TASK OBJECTIVE :: In the records below, find the line that contains "(∃ p m s l cash" and repeat it, along with each line after it, exactly as written.

======

Lemma collateral_objects p m e ev cash : objects (collateral_verdict p m e ev cash).1.
Proof.
  unfold collateral_verdict, _reserve_verdict. repeat (case_match; cbn; try solve [gate]).
Qed.

Lemma linked_objects m id l : objects (linked_breaker_verdict m id l).
Proof. unfold linked_breaker_verdict. gate. Qed.

Lemma futures_start_settled p m c cash ds s : settled (futures_deployment_verdict p m c cash ds s).
Proof. unfold futures_deployment_verdict. gate. Qed.

Lemma caps_checks p m st n q l c : checks (futures_caps_verdict p m st n q l c).
Proof. unfold futures_caps_verdict, _funding_rate_verdict. gate. Qed.

Lemma entry_block_refuses st : entry_block st ≠ Some ALLOWED.
Proof. unfold entry_block. by repeat case_match. Qed.

Lemma known_objects sc b : objects (_known_book_verdict sc b).
Proof.
  unfold _known_book_verdict. destruct (book_state sc b); [apply objects_fmap, entry_block_refuses|gate].
Qed.

Lemma margin_checks sc e b o : checks (_margin_verdict sc e b o).
Proof. unfold _margin_verdict. gate. Qed.

Lemma scope_breaker_checks p m e l o c : checks (_scope_breaker_verdict p m e l o c).
Proof. unfold _scope_breaker_verdict. gate. Qed.

Lemma policy_caps_checks sc p m e l c : checks (_policy_caps_verdict sc p m e l c).
Proof. unfold _policy_caps_verdict. pose proof caps_checks. gate. Qed.

Lemma live_gate_objects sc p m e b l v t : objects (_live_gate_verdict sc p m e b l v t).
Proof. unfold _live_gate_verdict. gate. Qed.

Lemma membership_objects p m e l : objects (_membership_verdict p m e l).
Proof.
  unfold _membership_verdict. destruct (denied _) eqn:E; [|gate].
  apply objects_refusal, settled_denied; [gate|done].
Qed.

Lemma futures_entry_answers sc p m e l o ev legs v : answers (evaluate_futures_entry sc p m e l o ev legs v).
Proof.
  unfold evaluate_futures_entry. cbn zeta.
  assert (objects (if decide (m = DeploymentMode.LIVE) then live_futures_opt_in_verdict p (entry_product_id e) else None)) as Ho
    by (case_match; gate).
  destruct (if decide _ then _ else _); [apply answers_Ok; right; by apply Ho|]. case_match; [by apply answers_Ok, settled_deny|].
  apply answers_first_of. repeat constructor; first [apply checks_Ok|idtac].
  - apply known_objects.
  - apply live_gate_objects.
  - apply membership_objects.
  - apply linked_objects.
  - apply margin_checks.
  - apply policy_caps_checks.
  - apply futures_beta_checks.
  - apply scope_breaker_checks.
Qed.

(** ** The gate *)

Lemma portfolio_checks b e q r l : checks (_portfolio_verdict b e q r l).
Proof.
  unfold _portfolio_verdict. destruct b as [b|]; [|gate]. cbn zeta. case_match; [gate|].
  apply (checks_bind_on settled); [apply portfolio_answers|]. intros v Hv. apply checks_Ok.
  destruct (denied v) eqn:E; [by apply objects_refusal, settled_denied|gate].
Qed.

Lemma entry_breaker_answers p m e r l s cash o : answers (_entry_breaker_verdict p m e r l s cash o).
Proof.
  unfold _entry_breaker_verdict, _clustered_or_allow. destruct o as [o|]; [|gate]. cbn zeta.
  apply answers_objection; [gate| |done]. case_match; [gate|]. apply answers_objection; [gate| |done]. gate.
Qed.

Lemma spot_checks_answers p m e l r books q cash o pf ev fc legs :
  answers (spot_checks p m e l r books q cash o pf ev fc legs).
Proof.
  unfold spot_checks. cbn zeta. case_match; [apply answers_Ok; gate|].
  apply answers_objection; [apply portfolio_checks| |done].
  pose proof (collateral_objects p m e fc cash) as Hc. destruct (collateral_verdict _ _ _ _ _) as [[v|] cash']; cbn in Hc.
  { apply answers_Ok. right. by apply Hc. }
  apply answers_objection; [case_match; gate| |done]. apply answers_verdict; [gate|]. intros v Hv.
  destruct (denied v); [by apply answers_Ok|]. apply answers_objection; [gate| |done].
  pose proof (unresolved_objects m (entry_product_id e) l) as Hu. destruct (unresolved_accounting_verdict _ _ _).
  { apply answers_Ok. right. by apply Hu. }
  apply entry_breaker_answers.
Qed.

Lemma evaluate_new_entry_answers sc p m e l cash o pf ev fc legs v :
  answers (evaluate_new_entry sc p m e l cash o pf ev fc legs v).
Proof.
  unfold evaluate_new_entry. assert (∀ w, (_scope_verdict sc p m e l o ev legs v) = Ok (Some w) → settled w) as Hs.
  { unfold _scope_verdict. destruct (is_futures_product_id (entry_product_id e)).
    - intros w (a & Ha & [= <-])%bind_Ok. by eapply futures_entry_answers.
    - intros w [= Hw]. right. by eapply linked_objects. }
  intros w (scoped & Hscoped & Hw)%bind_Ok. destruct scoped as [s|]; [injection Hw as <-; by apply Hs|].
  destruct (quote_scoped_snapshots _ _) as [books [i|]] eqn:Eq.
  - destruct (_product_quote _); injection Hw as <-; right; by eapply quote_scoped_incomplete.
  - destruct (_product_quote _); [by eapply spot_checks_answers|]. injection Hw as <-. apply settled_deny. discriminate.
Qed.

Lemma one_quote_answers p l s c id : answers (_paper_deploy_capital p l s c id).
Proof.
  unfold _paper_deploy_capital. apply answers_bind. intros single. gate.
Qed.

Lemma allowlist_denial_objects p l : objects (allowlist_denial p l).
Proof.
  induction l as [|id l IH]; cbn; [gate|]. destruct (denied _) eqn:E; [|done].
  apply objects_refusal, settled_denied; [apply allowlist_settled|done].
Qed.

Lemma evaluate_new_deployment_answers p m id s c ds ids src sl lf d :
  answers (evaluate_new_deployment p m id s c ds ids src sl lf d).
Proof.
  unfold evaluate_new_deployment. case_match; [gate|]. cbn zeta.
  set (covered := match ids with [] => _ | _ => _ end). pose proof (allowlist_denial_objects p covered) as Ha.
  destruct (allowlist_denial p covered); [apply answers_Ok; right; by apply Ha|].
  destruct (denied _); [apply answers_Ok, allocation_settled|].
  destruct (max_concurrent_running_deployments p <=? _)%Z; [gate|].
  destruct (existsb _ covered); [apply answers_Ok, futures_start_settled|]. destruct m; [apply one_quote_answers|gate].
Qed.

Lemma runtime_answers p m s l cash o : answers (evaluate_runtime_breakers p m s l cash o).
Proof.
  unfold evaluate_runtime_breakers. cbn zeta. destruct (quote_scoped_snapshots _ _) as [books [i|]] eqn:E.
  - apply answers_Ok. right. by eapply quote_scoped_incomplete.
  - intros v (o' & Ho & [= <-])%bind_Ok. apply settled_default. intros w ->. by eapply breakers_checks.
Qed.

(** Every verdict the gate returns, for an entry, a deployment or a running book, is the one
    allowance, which carries [ALLOWED], or a denial whose reason is not [ALLOWED]. *)
Lemma gate_verdicts_well_formed v :
  (∃ sc p m e l cash o pf ev fc legs ve, evaluate_new_entry sc p m e l cash o pf ev fc legs ve = Ok v) ∨
  (∃ p m id s c ds ids src sl lf d, evaluate_new_deployment p m id s c ds ids src sl lf d = Ok v) ∨
  (∃ p m s l cash o, evaluate_runtime_breakers p m s l cash o = Ok v) →
  (decision v = ALLOW ∧ reason_code v = ALLOWED) ∨ (decision v = DENY ∧ reason_code v ≠ ALLOWED).
Proof.
  assert (settled v → (decision v = ALLOW ∧ reason_code v = ALLOWED) ∨ (decision v = DENY ∧ reason_code v ≠ ALLOWED)) as Hs.
  { intros [->|[reason Hr]]; [by left|right]. done. }
  intros H. apply Hs. destruct H as [H|[H|H]]; decompose [ex] H; clear H.
  - by eapply evaluate_new_entry_answers.
  - by eapply evaluate_new_deployment_answers.
  - by eapply runtime_answers.
Qed.

End Verdicts.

======

COMPLETED EXERCISE ::
  (∃ p m s l cash o, evaluate_runtime_breakers p m s l cash o = Ok v) →
  (decision v = ALLOW ∧ reason_code v = ALLOWED) ∨ (decision v = DENY ∧ reason_code v ≠ ALLOWED).
Proof.
  assert (settled v → (decision v = ALLOW ∧ reason_code v = ALLOWED) ∨ (decision v = DENY ∧ reason_code v ≠ ALLOWED)) as Hs.
  { intros [->|[reason Hr]]; [by left|right]. done. }
  intros H. apply Hs. destruct H as [H|[H|H]]; decompose [ex] H; clear H.
  - by eapply evaluate_new_entry_answers.
  - by eapply evaluate_new_deployment_answers.
  - by eapply runtime_answers.
Qed.

End Verdicts.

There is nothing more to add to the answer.